If you ask for a service who's Host value is an IP address you would (in theory) get back a SRV record such as:

% dig @localhost 4.rails.staging.east.skydns.local SRV

;; ANSWER SECTION:
4.rails.staging.east.skydns.local 3600 IN SRV 10 100 8080 10.0.1.125

Where the target of the SRV is an IP address. This is not how SRV records work. SkyDNS will in this case synthesize a domain name and add the actual IP address to the additional section of the response:

% dig @localhost 4.rails.staging.east.skydns.local SRV

;; ANSWER SECTION:
4.rails.staging.east.skydns.local 3600 IN SRV 10 100 4.rails.staging.east.skydns.local.

;; ADDITIONAL SECTION:
4.rails.staging.east.skydns.local. 3600 IN A    10.0.1.125

Which conveys the same information and is legal in the DNS. To have some control on how the target names look you can register a service with TargetStrip set to a non-zero value. Setting TargetStrip to "2" strips 2 labels from the generated target name:

;; ANSWER SECTION:
4.rails.staging.east.skydns.local 3600 IN SRV 10 100 staging.east.skydns.local.

;; ADDITIONAL SECTION:
staging.east.skydns.local. 3600 IN A    10.0.1.125

Which removed the 4.rails from the target name.

A/AAAA Records

To return A records, simply run a normal DNS query for a service matching the above patterns.

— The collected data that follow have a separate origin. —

Lemma scan_served l : forall i s,
  wp (scan_fds l i) (fun x s' => x <> inl Ub -> exists t, scans l i s t x s') s.
Proof.
  induction l as [|r l IH]; intros i s; cbn [scan_fds].
  { wp_step. intros _. exists []. apply scans_nil. }
  assert (Hstop : forall t x s', served_fd i r s t x -> performs (reading i s) s t s' ->
    inputs s' = inputs_after i r s -> x <> inr false ->
    scan_result x <> inl Ub -> exists t, scans (r :: l) i s t (scan_result x) s').
  { intros t x s' Hf Ht Hi Hx _. exists t. by apply scans_stops. }
  assert (Hgo : forall t s1, served_fd i r s t (inr false) -> performs (reading i s) s t s1 ->
    inputs s1 = inputs_after i r s ->
    wp (scan_fds l (S i)) (fun x s' => x <> inl Ub -> exists t, scans (r :: l) i s t x s') s1).
  { intros t s1 Hf Ht Hi. eapply wp_mono; [|apply (IH (S i) s1)]. intros x s' Hx Hub.
    destruct (Hx Hub) as [t' Ht']. exists (t ++ t'). by eapply scans_goes_on. }
  wp_step.
  { eapply (wp_drop i _ s []); [apply performs_nothing | done | | done].
    intros t x s' Hd Ht Hi. rewrite <- (scan_result_ending true x).
    eapply Hstop; [by apply fd_err | done | | by destruct x]. rewrite Hi. unfold inputs_after.
    by rewrite Heqb. }
  wp_step. wp_step.
  - wp_step. wp_step. apply (wp_pollin i r); [done..| |done]. intros t x s1 Hr Ht Hi.
    pose proof (conn_at_after _ _ _ _ Hi) as Hc. destruct x as [[rc| |]|[]].
    + wp_step. eapply wp_drop; [exact Ht | exact Hc | |done]. intros t2 x s2 Hd Ht2 Hi2.
      rewrite <- Hi2 in Hi.
      pose proof (Hstop _ _ s2 (fd_fails _ _ _ _ _ _ _ Heqb Heqb0 Hr Hd) Ht2 Hi) as HQ.
      destruct x as [e|[]]; [|do 2 wp_step]; by apply HQ.
    + done.
    + eapply (Hstop t (inl NoFuel)); [by apply fd_lost | done..].
    + do 2 wp_step. by eapply (Hstop t (inr true)); [apply fd_leaves|..].
    + wp_step. eapply wp_hangup; [exact Ht | exact Hc | | |done].
      * intros t2 x s2 Hh Ht2 Hi2 Hx. by eapply Hstop; [eapply fd_goes_on | | rewrite Hi2 |].
      * intros Hh. eapply (Hgo t); [|done|done]. rewrite <- (app_nil_r t).
        eapply fd_goes_on; [done..|]. by apply hangup_no.
  - wp_step. assert (Hi : inputs s = inputs_after i r s).
    { unfold inputs_after. by rewrite Heqb, Heqb0. }
    eapply (wp_hangup i r s []); [apply performs_nothing | done | | |done].
    + intros t2 x s2 Hh Ht2 Hi2 Hx. by eapply Hstop; [eapply fd_not_readable | | rewrite Hi2 |].
    + intros Hh. eapply (Hgo []); [|apply performs_nothing|done].
      apply fd_not_readable; [done..|]. by apply hangup_no.
Qed.

(** *** One round *)
Lemma clean_loop_errors fuel : forall i n rc, (clean_loop fuel i n).1 <> inl (Rc rc).
Proof.
  induction fuel as [|fuel IH]; intros i n rc; [done|]. cbn [clean_loop].
  unfold flom_conns_get_conn, flom_conn_delete, on_nworld, zoom, deref, mbind, M_bind, gets.
  destruct (cs_array (n_conns n) !! i) as [c|]; [|done]. cbn.
  destruct (w_conns (n_world n) !! c) as [o|] eqn:Ho; [|done]. cbn.
  destruct (to_remove o); [|apply IH]. cbn. rewrite Ho. apply IH.
Qed.

Lemma wp_clean s (Q : err + unit -> lstate D -> Prop) :
  (forall s', on_net flom_conns_clean s = (inr tt, s') -> Q (inr tt) s') ->
  (forall s', Q (inl Ub) s') -> wp (on_net flom_conns_clean) Q s.
Proof.
  intros HQ Hub. unfold wp. pose proof (conns_clean_terminates (l_net s)) as Hf.
  pose proof (clean_loop_errors (S (length (cs_array (n_conns (l_net s))))) 0 (l_net s)) as He.
  change (clean_loop _ _ _) with (flom_conns_clean (l_net s)) in He.
  unfold on_net, zoom in *. destruct (flom_conns_clean (l_net s)) as [[[rc| |]|[]] n]; cbn in *; auto.
  - by destruct (He rc).
  - done.
Qed.

(** Memory and descriptors for [poll] *)
Definition unmoved s s' : Prop := spares None s s' /\ inputs s' = inputs s.

Lemma wp_get_fds s (Q : err + option (list Z) -> lstate D -> Prop) :
  (forall s', unmoved s s' -> head (w_mallocs (n_world (l_net s))) = Some false -> Q (inr None) s') ->
  (forall fds s', unmoved s s' -> head (w_mallocs (n_world (l_net s))) <> Some false ->
     descriptors s fds -> Q (inr (Some fds)) s') ->
  (forall s', Q (inl Ub) s') -> wp (on_net flom_conns_get_fds) Q s.
Proof.
  intros Hno Hok Hub. destruct s as [k [cs [ws t sent sd ml ck mid] cl] dl rd rc]. unfold descriptors in *.
  unfold wp, on_net, zoom, flom_conns_get_fds, on_nworld, zoom, g_try_malloc, mbind, M_bind, gets.
  destruct ml as [|[] ml]; cbn in *.
  1, 2: destruct (mapM (fun c => c_fd <$> ws !! c) (cs_array cs)) as [fds|] eqn:E; [|apply Hub];
    apply Hok; [by split_and! | done | by apply mapM_Some].
  apply Hno; [by split_and! | done].
Qed.

Lemma wp_set_events s (Q : err + unit -> lstate D -> Prop) :
  (open_conns s -> Q (inr tt) s) ->
  (~ open_conns s -> Q (inl (Rc FLOM_RC_OBJ_CORRUPTED)) s) ->
  Q (inl Ub) s -> wp (on_net flom_conns_set_events) Q s.
Proof.
  intros Hok Hbad Hub. unfold open_conns in *. destruct s as [k [cs w cl] dl rd rc]. cbn in *.
  unfold wp, on_net, zoom, flom_conns_set_events, mbind, M_bind, gets. cbn.
  destruct (mapM (fun c => w_conns w !! c) (cs_array cs)) as [os|] eqn:E; [|done].
  apply mapM_Some in E. cbn. destruct (forallb has_fd os) eqn:Hf; cbn.
  - apply Hok. intros c o Hc Ho. apply list_elem_of_lookup in Hc as [j Hj].
    destruct (Forall2_lookup_l _ _ _ _ _ E Hj) as (o' & Ho' & Hoo). rewrite Ho in Hoo.
    injection Hoo as <-. rewrite forallb_forall in Hf. apply Hf, list_elem_of_In.
    by eapply list_elem_of_lookup_2.
  - apply Hbad. intros Hall. apply not_true_iff_false in Hf. apply Hf, forallb_forall.
    intros o Ho%list_elem_of_In. apply list_elem_of_lookup in Ho as [j Hj].
    destruct (Forall2_lookup_r _ _ _ _ _ E Hj) as (c & Hc & Hco).
    eapply Hall; [by eapply list_elem_of_lookup_2 | done].
Qed.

Now do a normal DNS query:

% dig @localhost staging.east.skydns.local. A

;; ANSWER SECTION:
staging.east.skydns.local. 3600 IN  A   10.0.1.125

Now you have a list of all known IP Addresses registered running in staging in the east area.

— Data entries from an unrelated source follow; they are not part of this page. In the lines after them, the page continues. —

(* ===== verification/Daemon.v ===== *)
(** * Daemon: the thread that accepts the clients

    The accept loop of [src/src/flom_daemon.c], from a client's first bytes to
    the locker that serves its resource, with the array of lockers of
    [src/src/flom_locker.c] and the management messages of
    [src/src/flom_daemon_mngmnt.c].  The lockers are the threads of [Locker];
    a token and a connection pointer written to a locker's pipe are what it
    reads there.  What the system answers is an input, as in the other files;
    listening, TLS set-up and the threads themselves belong to the system. *)
From Stdlib Require Import ZArith String List Lia.
From stdpp Require Import base list gmap numbers strings.
From S2P Require Import Prelude Types CStr RsrcName Msg MsgXml Vfs World.
From S2P Require Import ConnLock Resource Timestamp Rsrc Conns Locker.
Local Open Scope string_scope.
Local Open Scope Z_scope.

(** ** Data *)
Definition FLOM_SHUTDOWN_QUIESCE_GRACE_TIME : Z := 100.
Definition FLOM_INADDR_ANY_STRING : string := "0.0.0.0".
Definition FLOM_INADDR6_ANY_STRING : string := "::".

(** What the loop asks of the configuration: [cf_tls] when the certificate,
    the key and the CA certificate are all set.  It is the configuration of the
    process: a handle, which has its own, never starts a daemon. *)
Record daemon_config : Type := Daemon_config {
  cf_lifespan : Z;
  cf_mount_point_vfs : bool;
  cf_tls : bool;
  cf_tls_check_peer_id : bool;
  cf_unicast_address : option string;
  cf_unicast_port : Z
}.

(** [flom_config_set_lifespan(NULL, x)] *)
Definition set_global_lifespan (x : Z) (cf : daemon_config) : daemon_config :=
  Daemon_config x (cf_mount_point_vfs cf) (cf_tls cf) (cf_tls_check_peer_id cf)
    (cf_unicast_address cf) (cf_unicast_port cf).

(** [struct flom_locker_s] as the daemon sees it: the part of the thread, its
    own end of the pipe, its sequence, and what it has written *)
Record dlocker : Type := DLocker {
  dl_locker : locker rsrc_data;
  dl_write_pipe : Z;
  dl_write_sequence : Z;
  dl_pipe : list pipe_read
}.

Definition set_write_pipe (x : Z) (k : dlocker) : dlocker :=
  DLocker (dl_locker k) x (dl_write_sequence k) (dl_pipe k).
Definition set_write_sequence (x : Z) (k : dlocker) : dlocker :=
  DLocker (dl_locker k) (dl_write_pipe k) x (dl_pipe k).
Definition push_pipe (x : pipe_read) (k : dlocker) : dlocker :=
  DLocker (dl_locker k) (dl_write_pipe k) (dl_write_sequence k) (dl_pipe k ++ [x]).

(** [accept] and what is then called for the new connection: the memory it is
    given, the reason codes of [flom_conn_set_keepalive], [flom_conn_init] and
    [flom_accept_loop_pollin_tls], and its peer's name *)
Inductive accept_result : Type :=
| AcceptFails
| Accepted (fd : Z) (c : conn_ref) (keepalive init tls : Z) (peer : option string).

(** The state of the daemon: its connections and the world, the lockers, the
    configuration, the datagrams sent; the inputs to come are the calls that
    only succeed or fail ([true] is success), the new pipes, the accepted
    connections and the bytes received.  [d_dgram] is the listener of
    datagrams, when there is one. *)
Record daemon : Type := DState {
  d_net : net;
  d_lockers : list dlocker;
  d_config : daemon_config;
  d_sent : list (Z * string);
  d_calls : list bool;
  d_pipes : list (option (Z * Z));
  d_accepts : list accept_result;
  d_recvs : list recv_result;
  d_dgram : option conn_ref
}.

Definition put_dnet (x : net) (s : daemon) : daemon :=
  DState x (d_lockers s) (d_config s) (d_sent s) (d_calls s) (d_pipes s) (d_accepts s)
    (d_recvs s) (d_dgram s).
Definition put_lockers (x : list dlocker) (s : daemon) : daemon :=
  DState (d_net s) x (d_config s) (d_sent s) (d_calls s) (d_pipes s) (d_accepts s)
    (d_recvs s) (d_dgram s).
Definition put_config (x : daemon_config) (s : daemon) : daemon :=
  DState (d_net s) (d_lockers s) x (d_sent s) (d_calls s) (d_pipes s) (d_accepts s)
    (d_recvs s) (d_dgram s).
Definition put_sent (x : list (Z * string)) (s : daemon) : daemon :=
  DState (d_net s) (d_lockers s) (d_config s) x (d_calls s) (d_pipes s) (d_accepts s)
    (d_recvs s) (d_dgram s).

Definition Dm (A : Type) : Type := M err daemon A.
Definition on_dnet {A} (m : Cm A) : Dm A := zoom d_net put_dnet m.
Definition on_dworld {A} (m : Wm A) : Dm A := on_dnet (on_nworld m).

(** ** The inputs *)
Definition sys_call : Dm bool := fun s =>
  match d_calls s with
  | [] => (inr true, s)
  | b :: l => (inr b, DState (d_net s) (d_lockers s) (d_config s) (d_sent s) l (d_pipes s)
                        (d_accepts s) (d_recvs s) (d_dgram s))
  end.
Definition sys_pipe : Dm (option (Z * Z)) := fun s =>
  match d_pipes s with
  | [] => (inr None, s)
  | p :: l => (inr p, DState (d_net s) (d_lockers s) (d_config s) (d_sent s) (d_calls s) l
                        (d_accepts s) (d_recvs s) (d_dgram s))
  end.
Definition sys_accept : Dm accept_result := fun s =>
  match d_accepts s with
  | [] => (inr AcceptFails, s)
  | a :: l => (inr a, DState (d_net s) (d_lockers s) (d_config s) (d_sent s) (d_calls s)
                        (d_pipes s) l (d_recvs s) (d_dgram s))
  end.
Definition sys_recv : Dm recv_result := fun s =>
  match d_recvs s with
  | [] => (inr (RecvFails FLOM_RC_RECV_ERROR), s)
  | r :: l => (inr r, DState (d_net s) (d_lockers s) (d_config s) (d_sent s) (d_calls s)
                        (d_pipes s) (d_accepts s) l (d_dgram s))
  end.

(** ** The array of lockers *)
Definition flom_locker_array_get (i : nat) : Dm (option dlocker) :=
  gets (fun s => d_lockers s !! i).
Definition flom_locker_array_count : Dm nat := gets (fun s => length (d_lockers s)).

Definition upd_dlocker (i : nat) (f : dlocker -> dlocker) : Dm unit :=
  modify (fun s => put_lockers (alter f i (d_lockers s)) s).

(** The type of a resource is the one of its data. *)
Definition flom_locker_array_add (k : dlocker) : Dm unit :=
  _ ← modify (fun s => put_lockers (d_lockers s ++ [k]) s);
  on_dworld (on_vfs (flom_vfs_ram_tree_add_locker (lk_uid (dl_locker k))
    (default "" (lk_name (dl_locker k)))
    (flom_rsrc_get_type_human_readable (flom_resource_get_type (lk_data (dl_locker k)))))).

(** [flom_locker_destroy] closes the ends of the pipe that are open; what
    [close] answers is not looked at.  The resource is freed with the locker,
    which is no longer in the array. *)
Definition flom_locker_destroy (k : dlocker) : Dm unit :=
  _ ← when (negb (dl_write_pipe k =? FLOM_NULL_FD)) (_ ← on_dnet close_fd; mret tt);
  when (negb (lk_read_pipe (dl_locker k) =? FLOM_NULL_FD)) (_ ← on_dnet close_fd; mret tt).

Definition flom_locker_array_del (i : nat) : Dm unit :=
  ok ← flom_locker_array_get i;
  k ← of_option Ub ok;
  _ ← on_dworld (on_vfs (flom_vfs_ram_tree_del_locker (lk_uid (dl_locker k))));
  _ ← modify (fun s => put_lockers (delete i (d_lockers s)) s);
  flom_locker_destroy k.

Section daemon.
Context `{Glib, Calendar}.

(** The virtual method of the resource of a locker; it only reads it. *)
Definition compare_locker (k : dlocker) (name : option string) : Dm bool := fun s =>
  let '(r, _) := res_compare_name name
    (St (lk_name (dl_locker k)) (lk_data (dl_locker k)) flom_msg_init (n_world (d_net s))
        (Timeval 0 0)) in
  (r, s).

(** ** [flom_accept_loop_reply] *)
Definition flom_accept_loop_reply (c : conn_ref) (rc : Z) : Wm unit :=
  w ← gets (fun w : world => w);
  let '(r, msg) := flom_msg_build_answer (w_machine_id w) FLOM_MSG_VERB_LOCK
                     (2 * FLOM_MSG_STEP_INCR) rc None flom_msg_init in
  _ ← of_result r;
  buf ← of_result (flom_msg_serialize FLOM_NETWORK_BUFFER_SIZE msg);
  _ ← flom_conn_send c buf;
  _ ← flom_conn_set_last_step c (msg_step msg);
  of_result (flom_msg_free msg).1.

(** ** [flom_accept_loop_transfer_conn]

    [++locker->write_sequence] on an [int]; [li] is the locker. *)
Definition flom_accept_loop_transfer_conn (id li : nat) (c : conn_ref) : Dm unit :=
  ok ← flom_locker_array_get li;
  k ← of_option Ub ok;
  domain ← on_dnet (gets (fun n => cs_domain (n_conns n)));
  oc ← on_dnet (flom_conns_get_conn id);
  fd ← match oc with
       | Some x => o ← on_dworld (deref x); mret (c_fd o)
       | None => mret FLOM_NULL_FD
       end;
  _ ← when (2147483647 <=? dl_write_sequence k) (throw Ub);
  let sequence := dl_write_sequence k + 1 in
  _ ← upd_dlocker li (set_write_sequence sequence);
  ok ← sys_call;
  _ ← when (negb ok) (throw (Rc FLOM_RC_WRITE_ERROR));
  _ ← upd_dlocker li (push_pipe (ReadToken domain fd sequence));
  _ ← on_dnet (flom_conns_trns_fd id);
  ok ← sys_call;
  _ ← when (negb ok) (throw (Rc FLOM_RC_WRITE_ERROR));
  upd_dlocker li (push_pipe (ReadConn c)).

(** ** [flom_accept_loop_start_locker]: the index of the new locker *)
Definition flom_accept_loop_start_locker (b : body_lock_8) (flrt : flom_rsrc_type) (uid : Z)
    : Dm nat :=
  name ← of_option Ub (l8_name b);
  w ← on_dnet (gets n_world);
  let '(r, s') := flom_resource_init flrt name (St None NoData flom_msg_init w (Timeval 0 0)) in
  _ ← on_dnet (modify (put_nworld (s_world s')));
  _ ← match r with
      | inl (Rc _) => throw (Rc FLOM_RC_RESOURCE_INIT_ERROR)
      | inl e => throw e
      | inr _ => mret tt
      end;
  op ← sys_pipe;
  p ← of_option (Rc FLOM_RC_PIPE_ERROR) op;
  thread ← sys_call;
  _ ← when (negb thread) (throw (Rc FLOM_RC_G_THREAD_NEW_ERROR));
  n ← flom_locker_array_count;
  _ ← flom_locker_array_add
        (DLocker (Locker uid p.1 0 0 (l8_lifespan b) (s_name s') (s_data s')) p.2 0 []);
  mret n.

(** ** [flom_accept_loop_transfer] *)

(** Is there a locker already active?  One that is terminating is skipped. *)
Definition is_live (k : dlocker) : bool :=
  negb (dl_write_pipe k =? FLOM_NULL_FD) && negb (lk_read_pipe (dl_locker k) =? FLOM_NULL_FD).

Fixpoint find_locker (l : list dlocker) (i : nat) (name : option string) : Dm (option nat) :=
  match l with
  | [] => mret None
  | k :: l =>
      if negb (is_live k) then find_locker l (S i) name
      else
        b ← compare_locker k name;
        if (b : bool) then mret (Some i) else find_locker l (S i) name
  end.

(** The clients that wait for the resource of the new locker [li]; every round
    advances [i] or shortens the table. *)
Fixpoint scan_incubator (fuel i li : nat) : Dm unit :=
  match fuel with
  | O => throw NoFuel
  | S fuel =>
      n ← on_dnet flom_conns_get_used;
      if (n <=? i)%nat then mret tt
      else
        oc ← on_dnet (flom_conns_get_conn i);
        c ← of_option (Rc FLOM_RC_OBJ_CORRUPTED) oc;
        o ← on_dworld (deref c);
        if negb (c_wait o) then scan_incubator fuel (S i) li
        else
          ok ← flom_locker_array_get li;
          k ← of_option Ub ok;
          b ← of_option Ub (get_lock_8 (m_body (c_msg o)));
          same ← compare_locker k (l8_name b);
          if (same : bool) then
            _ ← flom_accept_loop_transfer_conn i li c;
            _ ← on_dworld (on_vfs (flom_vfs_ram_tree_del_conn (c_uid o) true));
            scan_incubator fuel i li
          else scan_incubator fuel (S i) li
  end.

(** A client that cannot be served is answered; the [shutdown] of its socket
    is only traced when it fails. *)
Definition refuse (c : conn_ref) (rc : Z) : Dm unit :=
  _ ← on_dworld (flom_accept_loop_reply c rc);
  _ ← sys_call;
  mret tt.

Definition put_into_incubator (c : conn_ref) (name : string) (flrt : flom_rsrc_type) : Dm unit :=
  _ ← on_dworld (flom_accept_loop_reply c FLOM_RC_LOCK_WAIT_RESOURCE);
  _ ← on_dworld (store c (set_wait true));
  o ← on_dworld (deref c);
  on_dworld (on_vfs (flom_vfs_ram_tree_add_incubator_conn (c_uid o)
    (default "" (flom_tcp_retrieve_peer_name o)) name (flom_rsrc_get_type_human_readable flrt))).

(** A new locker, its client, and the clients waiting for it; a resource that
    cannot be initialized only has its client's socket shut down. *)
Definition transfer_to_new (id : nat) (c : conn_ref) (b : body_lock_8) (flrt : flom_rsrc_type)
    : Dm unit :=
  uid ← on_dnet flom_conns_get_new_uid;
  r ← attempt (flom_accept_loop_start_locker b flrt uid);
  match r with
  | inl rc => if rc =? FLOM_RC_RESOURCE_INIT_ERROR then _ ← sys_call; mret tt else throw (Rc rc)
  | inr li =>
      _ ← flom_accept_loop_transfer_conn id li c;
      n ← on_dnet flom_conns_get_used;
      scan_incubator (S n) 1 li
  end.

Definition flom_accept_loop_transfer (id : nat) : Dm unit :=
  oc ← on_dnet (flom_conns_get_conn id);
  c ← of_option (Rc FLOM_RC_OBJ_CORRUPTED) oc;
  o ← on_dworld (deref c);
  let msg := c_msg o in
  _ ← when (negb ((msg_verb msg =? FLOM_MSG_VERB_LOCK) && (msg_step msg =? FLOM_MSG_STEP_INCR)))
        (throw (Rc FLOM_RC_PROTOCOL_ERROR));
  b ← of_option Ub (get_lock_8 (m_body msg));
  name ← of_option Ub (l8_name b);
  let flrt := flom_rsrc_get_type name in
  if bool_decide (flrt = FLOM_RSRC_TYPE_NULL) then refuse c FLOM_RC_INVALID_RESOURCE_NAME
  else
    lockers ← gets d_lockers;
    found ← find_locker lockers 0 (Some name);
    match found with
    | Some li => flom_accept_loop_transfer_conn id li c
    | None =>
        if l8_create b =? 0 then
          if l8_wait b =? 0 then refuse c FLOM_RC_LOCK_CANT_WAIT
          else put_into_incubator c name flrt
        else transfer_to_new id c b flrt
    end.

(** ** [flom_accept_loop_chklockers]: [true] is [*again] *)
Definition idle (k : dlocker) : bool :=
  (dl_write_sequence k =? lk_read_sequence (dl_locker k)) &&
  (lk_idle_periods (dl_locker k) >? FLOM_LOCKER_MAX_IDLE_PERIODS).

Fixpoint chklockers (n i : nat) : Dm bool :=
  match n with
  | O => mret false
  | S n =>
      ok ← flom_locker_array_get i;
      k ← of_option (Rc FLOM_RC_NULL_OBJECT) ok;
      if idle k then
        if negb (dl_write_pipe k =? FLOM_NULL_FD) then
          ok ← on_dnet close_fd;
          _ ← when (negb ok) (throw (Rc FLOM_RC_CLOSE_ERROR));
          _ ← upd_dlocker i (set_write_pipe FLOM_NULL_FD);
          chklockers n (S i)
        else if lk_read_pipe (dl_locker k) =? FLOM_NULL_FD then
          _ ← flom_locker_array_del i;
          mret true
        else chklockers n (S i)
      else chklockers n (S i)
  end.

Because we're returning A records and not SRV records, there are no ports listed, so this is only useful when you're querying for services running on ports known to you in advance.

MX Records

If a service is added with "mail": true it is also an MX record, the Priority doubles as the MX's Preference.

CNAME Records

If for an A or AAAA query the IP address can not be parsed, SkyDNS will try to see if there is a chain of names that will lead to an IP address. The chain can not be longer than 8. So for instance if the following services have been registered:

curl -XPUT http://127.0.0.1:4001/v2/keys/skydns/local/skydns/east/production/rails/1 \
    -d value='{"host":"service1.skydns.local","port":8080}'

and

curl -XPUT http://127.0.0.1:4001/v2/keys/skydns/local/skydns/service1 \
    -d value='{"host":"10.0.2.15","port":8080}'

We have created the following CNAME chain: 1.rails.production.east.skydns.local -> service1.skydns.local -> 10.0.2.15. If you then query for an A or AAAA for 1.rails.production.east.skydns.local SkyDNS returns:

1.rails.production.east.skydns.local. 3600  IN  CNAME   service1.skydns.local.
service1.skydns.local.                 3600  IN  A       10.0.2.15
External Names

If the CNAME chains leads to a name that falls outside of the domain (i.e. does not end with skydns.local.), a.k.a. an external name, SkyDNS will attempt to resolve that name using the supplied nameservers. If this succeeds the reply is concatenated to the current one and send to the client. So if we register this service:

curl -XPUT http://127.0.0.1:4001/v2/keys/skydns/local/skydns/east/production/rails/1 \
    -d value='{"host":"www.miek.nl","port":8080}'

Doing an A/AAAA query for this will lead to the following response:

1.rails.production.east.skydns.local. 3600 IN CNAME www.miek.nl.
www.miek.nl.            3600    IN      CNAME   a.miek.nl.
a.miek.nl.              3600    IN      A       176.58.119.54

The first CNAME is generated from within SkyDNS, the other CNANE is returned from the remote name server.

TXT Records

SkyDNS also allows you to query for TXT records. Just register a json with the 'text' field set.

NS Records

For DNS to work properly SkyDNS needs to tell its parents its nameservers. This information is stored inside etcd, under the key local/skydns/dns/ns. There multiple services maybe stored. Note these services MUST use IP address, using names will not work. For instance:

curl -XPUT http://127.0.0.1:4001/v2/keys/skydns/local/skydns/dns/ns/ns1 \
    -d value='{"host":"172.16.0.1"}'

Registers ns1.ns.dns.skydns.local as a nameserver with IP address 172.16.0.1:

% dig @localhost NS skydns.local

;; ANSWER SECTION:
skydns.local.       3600    IN  NS  ns1.ns.dns.skydns.local.

;; ADDITIONAL SECTION:
n1.ns.dns.skydns.local.    3600    IN  A   172.16.0.1

Having the nameserver(s) in etcd make sense because usually it is hard for SkyDNS to figure this out by itself, especially when running behind NAT or running on 127.0.0.1:53 and being forwarded packets IPv6 packets, etc. etc.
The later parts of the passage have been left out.